I was in Houston for a couple of days this past week visiting some friends from seminary. It was the first time I’d been at an airport or sat on an airplane since New Years Day 2020.

I’m not too proud to admit that I was a little nervous about flying in the midst of the Omicron scare, but we’d bought the tickets before all this happened. We to visit our friend Mike, who’d resigned from his position at First Christian Houston in April last spring and is facing some challenges finding another job. So, even though it probably wasn’t the best time to travel—especially given the dire predictions about the coming ice storm—we decided we still needed to see Mike.

As I was sitting in the airport, visualizing all the trillions of viruses floating around in the air trying to defeat my N95 mask, I thought about what a strange time we live in. Everything feels a little less certain right now, doesn’t it? Of course, “right now” can include all of the last six years or so. Even so, the world of late feels, if not more, disrupted, then at least a full-on continuation of the disruption we’ve felt down in our bones for some time now.

We’re experiencing inflation in ways we haven’t for decades. Store shelves are often empty. We’re still having to wear masks when we leave our homes. This time last year, we were convinced that the vaccine roll-out meant that we’d soon see the last of Covid. But here we are still wondering when all this is going to end and how many people will get sick and/or die before it’s all over.

Not only that, it’s 2022, and we’re hearing about book burnings in the United States—seeing side-by-side pictures of fundamentalists in Mt. Juliet, Tennessee and Nazis in Berlin, Germany throwing books on a pyre. These are many of the same people who had just recently banned the time-honored graphic novel Maus from the eighth-grade curriculum—apparently not seeing the irony of banning a book … about the Holocaust. You can’t make this stuff up.

Every day there seems to be some new revelation about how the previous administration actively plotted to overthrow the government. White supremacy is on the rise in (did I mention?) 2022! Many Black people feel no safer in their own country now than they did sixty years ago—as the death of yet another young Black man at the hands of Minneapolis Police clearly shows.

In our own state legislature, a super-majority is seeking the legislation that would tie the hands of teachers when it comes to what they teach and school administrators as they strive to keep kids safe while providing a good education. They’ve introduced legislation that would prevent charitable organizations from raising money and paying for cash bail—charitable organizations like, oh say, Douglass Boulevard Christian Church.

I know I’ve said this quite a bit, but the world feels like it’s got one foot dangling over the edge of the abyss.

People in churches all over are feeling the same sense of potential chaos. As preacher types do, as we roamed the streets of Houston, my buddies and I started talking about how our churches were doing, not to mention the state of the larger church.

You may have heard the church has seen better days. It’s true. The Pandemic has kept us apart for so long there’s a fear that once we’re in the clear, people will have moved on from church—found something better to do with their time. Heck, it’s an open question once this Pandemic is over whether many churches will have moved on—or, if not moved on, then bought a cemetery plot and finally accepted the writing on the wall.

And it’s not just because people are staying away. Finances are tenuous in so many congregations. Ministers are leaving the ministry in record numbers because of burnout.

You’ve heard about the great resignation? People are climbing over each other to leave their jobs to find something new—searching for more money, more respect, more exciting jobs. … something that doesn’t suck their soul. CNBC reports that almost one-quarter of the workforce will look to change careers in 2022.
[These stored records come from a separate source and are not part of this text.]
Record Member := mkMember { m_ID : string; m_Role : string; m_LastSeen : Z }.
Definition member_le (a b : Member) : Prop := string_le (m_ID a) (m_ID b).
#[export] Instance member_le_dec : RelDecision member_le.
Proof. intros a b. unfold member_le. apply _. Defined.

Definition Members (r : Registry) : list Member :=
  if negb (r_membersLoaded r) then []
  else merge_sort member_le
    (omap (λ p, if e_Member p.2 then Some (mkMember p.1 (e_Role p.2) (e_LastSeen p.2)) else None)
       (map_to_list (r_entries r))).

Definition registry_Lookup (r : Registry) (nodeID : string) : option RegistryEntry := r_entries r !! nodeID.

Definition MemberCount (r : Registry) : nat :=
  length (filter (λ p, e_Member p.2 = true) (map_to_list (r_entries r))).

Definition lastSeen (r : Registry) (nodeID : string) : Z :=
  match r_entries r !! nodeID with Some e => e_LastSeen e | None => 0 end.

Definition Touch (nodeID : string) (t : Z) (r : Registry) : bool * Registry :=
  if negb (r_membersLoaded r) then (false, r)
  else match r_entries r !! nodeID with
       | None => (false, r)
       | Some e =>
           if negb (e_Member e) then (false, r)
           else
             let e' := if Z.ltb (e_LastSeen e) t
                       then mkEntry (e_Member e) (e_Role e) (e_TokenLive e) t (e_tokens e) (e_Keys e) else e in
             (true, mkRegistry (<[nodeID := e']> (r_entries r)) (r_byKey r) (r_membersLoaded r) (r_tokensLoaded r))
       end.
As we sat drinking coffee, my buddy Mike said (as though it just occurred to him), “I’m pretty sure I’m part of the great resignation.”

But lest we think this trauma is only a problem for smaller churches, I want to make sure we understand that even huge churches are finding the path forward much less clear. While we were riding around Houston on the way to breakfast, we drove past Lakewood Church, you know, Joel Osteen’s church. And for whatever reason that makes me do such things, I said, “I’d like to see that place.” I mean, they bought the Compaq Center where the Houston Rockets used to play and converted it into a church building. What does that even look like?

So, we stopped. Unfortunately, all the doors were locked. But as we got ready to go, my friend, Mark saw a buzzer with a speaker—so he pushed it. Mark told the disembodied voice that crackled out that we were from out of town and we’d like to look at the building. The head of church security—he actually wore a badge—told us that we could walk around the upper level, but the sanctuary was being prepared for the young adult worship service.

So, we went in and walked around—snuck into a few bathrooms and pounded on the walls to see if, like the plumber who, right before Christmas, found $600,000 in a bathroom wall, we too could find some money laying around. $600,000 is $600,000.

Of course, three ministers in somebody else’s church building have questions—especially if that church belongs to Joel Osteen.

How do they take care of parking? They have an arrangement with a parking garage.

How big is the sanctuary? 16.7 thousand seats.